[RECORDS FOR THE EXERCISE — start]
(* ===== verification/SbDatapath.v ===== *)
(** pcn-simplebridge, the datapath: Simplebridge_dp.c.  A program learns on which
    port each address was seen and when, in a table of 1024 entries; the time is what
    the control plane last wrote to the timestamp table, in seconds.  After it, the
    abstract learning switch that it implements. *)
From Stdlib Require Import ZArith Lia Ascii String.
From stdpp Require Import base gmap sets list strings numbers.
From S2P Require Import Prelude.
From S2P Require Import Bpf.
From S2P Require Import NetUtils.
From S2P Require Import Frame.
From S2P Require Import Tables.
#[local] Open Scope Z_scope.

Definition eth_dst (frame : list Z) : Z := rd48 frame 0.
Definition eth_src (frame : list Z) : Z := rd48 frame 6.

Record fwd_entry := FwdEntry { fe_timestamp : Z; fe_port : Z }.
#[export] Instance fwd_entry_eq_dec : EqDecision fwd_entry.
Proof. solve_decision. Defined.

(** RX_DROP, pcn_pkt_redirect to a port, and pcn_pkt_controller followed by RX_DROP. *)
Inductive bridge_action := B_DROP | B_REDIRECT (port : Z) | B_CONTROLLER (reason : Z).
#[export] Instance bridge_action_eq_dec : EqDecision bridge_action.
Proof. solve_decision. Defined.
Definition REASON_FLOODING : Z := 1.

Class FwdMap := { fwdT : Type; #[global] fwd_ops :: BpfMap Z fwd_entry fwdT }.
#[export] Instance concrete_fwd_map : FwdMap := {| fwdT := Z * gmap Z fwd_entry |}.

Section datapath.
Context `{FwdMap}.

(** [defines] are the macros that the loaded program was compiled with. *)
Record sb_dp := SbDp { fwdtable : fwdT; timestamp : Z; defines : gmap string Z }.
Definition set_fwdtable (t : fwdT) (s : sb_dp) : sb_dp := SbDp t (timestamp s) (defines s).
Definition set_timestamp (t : Z) (s : sb_dp) : sb_dp := SbDp (fwdtable s) t (defines s).
Definition set_defines (d : gmap string Z) (s : sb_dp) : sb_dp := SbDp (fwdtable s) (timestamp s) d.

(** The program as it is first loaded; the kernel zeroes an array. *)
Definition sb_dp0 : sb_dp := SbDp (m_new 1024) 0 ∅.

(** [#ifndef FDB_TIMEOUT] [#define FDB_TIMEOUT 300] *)
Definition FDB_TIMEOUT (s : sb_dp) : Z := default 300 (defines s !! "FDB_TIMEOUT"%string).
(** The array has the entry that the program asks for. *)
Definition time_get_sec (s : sb_dp) : Z := timestamp s.

(** A new address is added, a known one is written in place. *)
Definition learn (src in_ifc now : Z) (t : fwdT) : fwdT :=
  match m_lookup t src with
  | None => bpf_update t src (FwdEntry now in_ifc)
  | Some _ => bpf_update t src (FwdEntry now in_ifc)
  end.

Definition handle_rx (frame : list Z) (in_port : Z) (s : sb_dp) : bridge_action * sb_dp :=
  if beyond frame 14 then (B_DROP, s)
  else
    let in_ifc := in_port in
    let now := time_get_sec s in
    let t := learn (eth_src frame) in_ifc now (fwdtable s) in
    let dst_mac := eth_dst frame in
    match m_lookup t dst_mac with
    | None => (B_CONTROLLER REASON_FLOODING, set_fwdtable t s)
    | Some entry =>
        (* now is a u32, the timestamp a u64 *)
        if FDB_TIMEOUT s <? u64 (now - fe_timestamp entry) then
          (B_CONTROLLER REASON_FLOODING, set_fwdtable (bpf_delete t dst_mac) s)
        else if fe_port entry =? in_ifc then (B_DROP, set_fwdtable t s)
        else (B_REDIRECT (fe_port entry), set_fwdtable t s)
    end.

(** ** Lemmas *)
Lemma learn_lookup src i now t mac :
  0 < m_free t \/ is_Some (m_lookup t src) ->
  m_lookup (learn src i now t) mac = if decide (src = mac) then Some (FwdEntry now i) else m_lookup t mac.
Proof. intros Hf. unfold learn. pose proof (bpf_update_lookup t src (FwdEntry now i) mac Hf) as <-. by destruct (m_lookup t src). Qed.
(** An entry was there before, or it is the one just learned. *)
Lemma learn_origin src i now t mac e :
  m_lookup (learn src i now t) mac = Some e -> m_lookup t mac = Some e \/ (mac = src /\ e = FwdEntry now i).
Proof.
  intros Hl. destruct (decide (0 < m_free t \/ is_Some (m_lookup t src))) as [Hf|Hf].
  - rewrite learn_lookup in Hl by done. case_decide; [right|by left]. by simplify_eq.
  - left. unfold learn in Hl. destruct (m_lookup t src) eqn:E; [by destruct Hf; right; eexists|].
    rewrite bpf_update_full in Hl; [done|done|]. destruct (decide (m_free t <= 0)); [done|]. destruct Hf. left. lia.
Qed.

(** What a packet can do to the table. *)
Lemma handle_rx_origin frame i s a s' mac e :
  handle_rx frame i s = (a, s') -> m_lookup (fwdtable s') mac = Some e ->
  m_lookup (fwdtable s) mac = Some e \/ (mac = eth_src frame /\ e = FwdEntry (timestamp s) i).
Proof.
  unfold handle_rx, time_get_sec. intros Hr Hl. destruct (beyond frame 14); [simplify_eq; by left|].
  set (t := learn _ _ _ _) in *.
  assert (m_lookup t mac = Some e) as Ht; [|by apply learn_origin in Ht].
  destruct (m_lookup t (eth_dst frame)) as [en|]; [|by simplify_eq].
  destruct (_ <? _); [|by destruct (_ =? _); simplify_eq]. simplify_eq. cbn [fwdtable set_fwdtable] in Hl.
  rewrite bpf_delete_lookup in Hl. by case_decide.
Qed.
Lemma handle_rx_rest frame i s a s' :
  handle_rx frame i s = (a, s') -> timestamp s' = timestamp s /\ defines s' = defines s.
Proof. unfold handle_rx. intros Hr. repeat case_match; by simplify_eq. Qed.

Lemma capacity_learn src i now t : capacity (learn src i now t) = capacity t.
Proof. unfold learn. destruct (m_lookup t src); apply capacity_bpf_update. Qed.
Lemma handle_rx_capacity frame i s a s' : handle_rx frame i s = (a, s') -> capacity (fwdtable s') = capacity (fwdtable s).
Proof.
  unfold handle_rx. intros Hr.
  repeat case_match; simplify_eq; cbn [fwdtable set_fwdtable]; rewrite ?capacity_bpf_delete; by rewrite ?capacity_learn.
Qed.
End datapath.

(** The control plane's tick, and a packet. *)
Inductive dp_event := Tick (now : Z) | Arrives (frame : list Z) (in_port : Z).

(** * The abstract switch: a history of sightings, the latest first *)
Record sighting := Sighting { seen_mac : Z; seen_on : Z; seen_at : Z }.
Fixpoint last_seen (mac : Z) (h : list sighting) : option sighting :=
  match h with
  | [] => None
  | x :: h => if seen_mac x =? mac then Some x else last_seen mac h
  end.
(** Where an address is at a time. *)
Definition whereabouts (mac now : Z) (h : list sighting) : option Z :=
  match last_seen mac h with
  | Some x => if now - seen_at x <=? 300 then Some (seen_on x) else None
  | None => None
  end.
Record switch := Switch { sw_now : Z; sw_history : list sighting }.
Definition switch_step (e : dp_event) (s : switch) : option bridge_action * switch :=
  match e with
  | Tick t => (None, Switch t (sw_history s))
  | Arrives frame i =>
      if beyond frame 14 then (Some B_DROP, s)
      else
        let h := Sighting (eth_src frame) i (sw_now s) :: sw_history s in
        (Some match whereabouts (eth_dst frame) (sw_now s) h with
              | None => B_CONTROLLER REASON_FLOODING
              | Some p => if p =? i then B_DROP else B_REDIRECT p
              end, Switch (sw_now s) h)
  end.

Section learn.
Context `{FwdMap}.

Definition dp_step (e : dp_event) (s : sb_dp) : option bridge_action * sb_dp :=
  match e with
  | Tick t => (None, set_timestamp t s)
  | Arrives frame i => let '(a, s) := handle_rx frame i s in (Some a, s)
  end.
Fixpoint run {S} (step : dp_event -> S -> option bridge_action * S) (es : list dp_event) (s : S) : list (option bridge_action) :=
  match es with
  | [] => []
  | e :: es => let '(a, s) := step e s in a :: run step es s
  end.

(** The ticks go forward and the seconds fit a u32. *)
Fixpoint ordered (now : Z) (es : list dp_event) : Prop :=
  match es with
  | [] => True
  | Tick t :: es => now <= t < 2 ^ 32 /\ ordered t es
  | Arrives _ _ :: es => ordered now es
  end.
(** The addresses that are learned. *)
Definition sources (es : list dp_event) : gset Z :=
  list_to_set (omap (fun e => match e with Arrives f _ => if beyond f 14 then None else Some (eth_src f) | Tick _ => None end) es).
Definition macs (h : list sighting) : gset Z := list_to_set (seen_mac <$> h).

(** * The simulation *)
Record knows (s : sb_dp) (w : switch) : Prop := {
  kn_now : timestamp s = sw_now w;
  kn_timeout : FDB_TIMEOUT s = 300;
  kn_past : Forall (fun x => 0 <= seen_at x <= sw_now w) (sw_history w);
  kn_range : 0 <= sw_now w < 2 ^ 32;
  kn_cap : capacity (fwdtable s) = 1024;
  kn_entry : forall mac e, m_lookup (fwdtable s) mac = Some e ->
      last_seen mac (sw_history w) = Some (Sighting mac (fe_port e) (fe_timestamp e));
  kn_none : forall mac, m_lookup (fwdtable s) mac = None -> whereabouts mac (sw_now w) (sw_history w) = None;
}.

Lemma last_seen_mac mac h x : last_seen mac h = Some x -> seen_mac x = mac /\ x ∈ h.
Proof.
  induction h as [|y h IH]; simpl; [done|]. destruct (seen_mac y =? mac) eqn:E.
  - apply Z.eqb_eq in E. intros [= <-]. split; [done|by left].
  - intros [? ?]%IH. split; [done|by right].
Qed.
Lemma last_seen_macs mac h : is_Some (last_seen mac h) -> mac ∈ macs h.
Proof.
  intros [x [<- Hx]%last_seen_mac]. unfold macs. rewrite elem_of_list_to_set, list_elem_of_fmap. by exists x.
Qed.
Lemma whereabouts_later mac now now' h : now <= now' -> whereabouts mac now h = None -> whereabouts mac now' h = None.
Proof.
  unfold whereabouts. intros Hn. destruct (last_seen mac h) as [x|]; [|done].
  destruct (now - seen_at x <=? 300) eqn:E; [done|]. intros _. destruct (now' - seen_at x <=? 300) eqn:E'; [lia|done].
Qed.


(** There is room for an address that is not in the table: the others are among
    those seen, and this one is not one of them. *)
Lemma knows_room s w src i now :
  knows s w -> (size (macs (Sighting src i now :: sw_history w)) <= 1024)%nat ->
  0 < m_free (fwdtable s) \/ is_Some (m_lookup (fwdtable s) src).
Proof.
  intros Hk Hs. destruct (m_lookup (fwdtable s) src) as [e|] eqn:El; [right; by eexists|]. left.
  apply (m_free_among (macs (Sighting src i now :: sw_history w) ∖ {[src]})).
  - intros mac [e He]. pose proof (kn_entry s w Hk mac e He) as Hl. apply elem_of_difference. split.
    + unfold macs. simpl. apply elem_of_union_r. fold (macs (sw_history w)). apply last_seen_macs. by eexists.
    + intros ->%elem_of_singleton. congruence.
  - rewrite size_difference, size_singleton by (intros x ->%elem_of_singleton; unfold macs; simpl; set_solver).
    rewrite (kn_cap s w Hk). lia.
Qed.
Lemma knows_learn s w src i :
  knows s w -> (size (macs (Sighting src i (sw_now w) :: sw_history w)) <= 1024)%nat ->
  knows (set_fwdtable (learn src i (timestamp s) (fwdtable s)) s) (Switch (sw_now w) (Sighting src i (sw_now w) :: sw_history w)).
Proof.
  intros Hk Hs. pose proof (knows_room s w src i _ Hk Hs) as Hroom. destruct Hk as [Hnow Hto Hpast Hr Hcap He Hn].
  split; cbn [timestamp fwdtable set_fwdtable sw_now sw_history]; try done.
  - constructor; [simpl; lia|done].
  - by rewrite capacity_learn.
  - intros mac e. rewrite learn_lookup by done. simpl. destruct (decide (src = mac)) as [->|Hne].
    + intros [= <-]. by rewrite Z.eqb_refl, Hnow.
    + intros Hl%He. destruct (src =? mac) eqn:E; [lia|done].
  - intros mac. rewrite learn_lookup by done. destruct (decide (src = mac)) as [->|Hne]; [done|].
    intros Hl%Hn. unfold whereabouts in *. simpl. destruct (src =? mac) eqn:E; [lia|done].
Qed.
(** What the table answers is where the history says the address is. *)
Lemma knows_answer s w mac :
  knows s w ->
  whereabouts mac (sw_now w) (sw_history w) =
  match m_lookup (fwdtable s) mac with
  | Some e => if FDB_TIMEOUT s <? u64 (timestamp s - fe_timestamp e) then None else Some (fe_port e)
  | None => None
  end.
Proof.
  intros Hk. destruct Hk as [Hnow Hto Hpast Hr Hcap He Hn]. destruct (m_lookup (fwdtable s) mac) as [e|] eqn:E; [|by apply Hn].
  apply He in E. unfold whereabouts. rewrite E. apply last_seen_mac in E as [_ Hx].
  pose proof (proj1 (list.Forall_forall _ _) Hpast _ Hx) as Ht. cbn [seen_at seen_on] in *. rewrite Hto, Hnow. unfold u64. rewrite Z.mod_small by lia.
  destruct (sw_now w - fe_timestamp e <=? 300) eqn:E1, (300 <? sw_now w - fe_timestamp e) eqn:E2; lia || done.
Qed.
Lemma knows_forget s w mac :
  knows s w -> whereabouts mac (sw_now w) (sw_history w) = None -> knows (set_fwdtable (bpf_delete (fwdtable s) mac) s) w.
Proof.
  intros [Hnow Hto Hpast Hr Hcap He Hn] Hw. split; cbn [timestamp fwdtable set_fwdtable]; try done.
  - by rewrite capacity_bpf_delete.
  - intros mac' e. rewrite bpf_delete_lookup. case_decide; [done|apply He].
  - intros mac'. rewrite bpf_delete_lookup. case_decide; [by subst|apply Hn].
Qed.

Lemma knows_packet frame i s w :
  knows s w -> (size (macs (sw_history (switch_step (Arrives frame i) w).2)) <= 1024)%nat ->
  (dp_step (Arrives frame i) s).1 = (switch_step (Arrives frame i) w).1 /\
  knows (dp_step (Arrives frame i) s).2 (switch_step (Arrives frame i) w).2.
Proof.
  intros Hk Hs. simpl in *. unfold handle_rx, time_get_sec. destruct (beyond frame 14); [done|]. cbn [snd fst sw_history] in *.
  pose proof (knows_learn s w _ i Hk Hs) as Hl. pose proof (knows_answer _ _ (eth_dst frame) Hl) as Ha.
  pose proof (knows_forget _ _ (eth_dst frame) Hl) as Hf. cbn [sw_history sw_now fwdtable set_fwdtable timestamp] in *.
  change (FDB_TIMEOUT (set_fwdtable _ s)) with (FDB_TIMEOUT s) in Ha. rewrite Ha in Hf |- *.
  destruct (m_lookup (learn _ _ _ _) _) as [e|]; [|done]. destruct (_ <? _); [split; [done|]; by apply Hf|]. by destruct (fe_port e =? i).
Qed.
Lemma knows_tick t s w : knows s w -> sw_now w <= t < 2 ^ 32 -> knows (set_timestamp t s) (Switch t (sw_history w)).
Proof.
  intros [Hnow Hto Hpast Hr Hcap He Hn] Ht. split; cbn [timestamp fwdtable set_timestamp sw_now sw_history]; try done; [|lia|].
  - eapply list.Forall_impl; [exact Hpast|]. simpl. lia.
  - intros mac Hm%Hn. revert Hm. apply whereabouts_later. lia.
Qed.

(** Every address of the history so far and of the events to come. *)
Lemma sources_step e es w :
  sources (e :: es) ∪ macs (sw_history w) = sources es ∪ macs (sw_history (switch_step e w).2).
Proof.
  destruct e as [t|frame i]; unfold sources; simpl; [done|]. destruct (beyond frame 14); [done|].
  unfold macs. cbn [snd sw_history fmap list_fmap seen_mac list_to_set]. set_solver.
Qed.
Lemma run_knows es : forall s w,
  knows s w -> ordered (sw_now w) es -> (size (sources es ∪ macs (sw_history w)) <= 1024)%nat ->
  run dp_step es s = run switch_step es w.
Proof.
  induction es as [|e es IH]; intros s w Hk Ho Hs; [done|]. rewrite sources_step in Hs. destruct e as [t|frame i]; simpl in Ho.
  - destruct Ho as [Ht Ho]. simpl. f_equal. apply IH; [by apply knows_tick|done|done].
  - destruct (knows_packet frame i s w Hk) as [Ha Hk'].
    { etrans; [|exact Hs]. apply subseteq_size. set_solver. }
    cbn [run]. destruct (dp_step (Arrives frame i) s) as [a s'], (switch_step (Arrives frame i) w) as [a' w'] eqn:Ew. simpl in *. subst a'.
    f_equal. apply IH; [done| |done]. assert (sw_now w' = sw_now w) as ->; [|done].
    destruct (beyond frame 14); by simplify_eq.
Qed.
Lemma knows_new : knows sb_dp0 (Switch 0 []).
Proof.
  split; simpl; try done; [apply capacity_new|]. intros mac e Hl%m_lookup_spec. rewrite m_entries_new in Hl. by apply elem_of_nil in Hl.
Qed.
End learn.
[RECORDS FOR THE EXERCISE — finish]
WORK REQUIRED:
Looking at the entries above, count the lines that hold the string "Hnow" and reply with the count alone.

OUTPUT FOR THIS TASK:
6